Fahmida N. Chowdhury (S’86–M’87) received the combined B.Sc. and M.Sc. degree in electromechanical engineering from Moscow Power Engineering Institute, Moscow, Russia, and the Ph.D. degree in electrical engineering from Louisiana State University, Baton Rouge. She is currently an Assistant Professor of Electrical and Computer Engineering at the University of Southwestern Louisiana, Lafayette.

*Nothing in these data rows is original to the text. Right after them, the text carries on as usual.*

(** * pystac scientific extension: a shallow embedding and its properties

    Embedding of [pystac/extensions/scientific.py]: the DOI utilities
    ([is_doi_valid], [doi_to_url]), the [Publication] helper, the link
    synchronizer [remove_link] and the two extension adapters
    [ScientificItemExt] and [ScientificCollectionExt].

    Python [str] values are modelled as [string] (the UTF-8 bytes of the
    text), dictionaries as [gmap], lists as [list], and a statement that can
    raise as a function returning the outcome together with the host state
    reached at that point. *)

From Stdlib Require Import Ascii String List Bool Arith Lia.
From stdpp Require Import gmap strings list fin_maps.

Her research interests include neural networks, modeling, estimation, and detection problems in stochastic systems, applications of systems theory approaches to power systems, and probabilistic interpretations of robustness issues. Her educational interests focus on developing interdisciplinary courses. Dr. Chowdhury is a reviewer for the IEEE TRANSACTIONS ON SIGNAL PROCESSING and the IEEE TRANSACTIONS ON NEURAL NETWORKS, and a member of the Conference Editorial Board of the IEEE Control Systems Society. She also reviews proposals for the National Science Foundation.

Jorge L. Aravena (M’89) received the degree of Civil Electrical Engineer from the University of Chile at Santiago, and the Ph.D. degree in computer, information, and control engineering from the University of Michigan, Ann Arbor. Currently he is the Graduate Studies Coordinator for the Department of Electrical and Computer Engineering at Louisiana State University. He has published more than 30 refereed journal papers and 100 conference papers. His current areas of research include digital signal and image processing, m-D system theory, computer-based control, and parallel algorithms and computing structure. His research in nonplanar computing structures and fast parallel representation of filtering algorithms has been supported by the State of Louisiana. Dr. Aravena is frequent reviewer for IEEE TRANSACTIONS ON CIRCUITS AND SYSTEMS, Signal Processing, and Parallel and Distributed Processing. He also reviews proposals for the National Science Foundation and has been invited as national panel member to review Research Initiation Awards in Microelectronics Information Processing.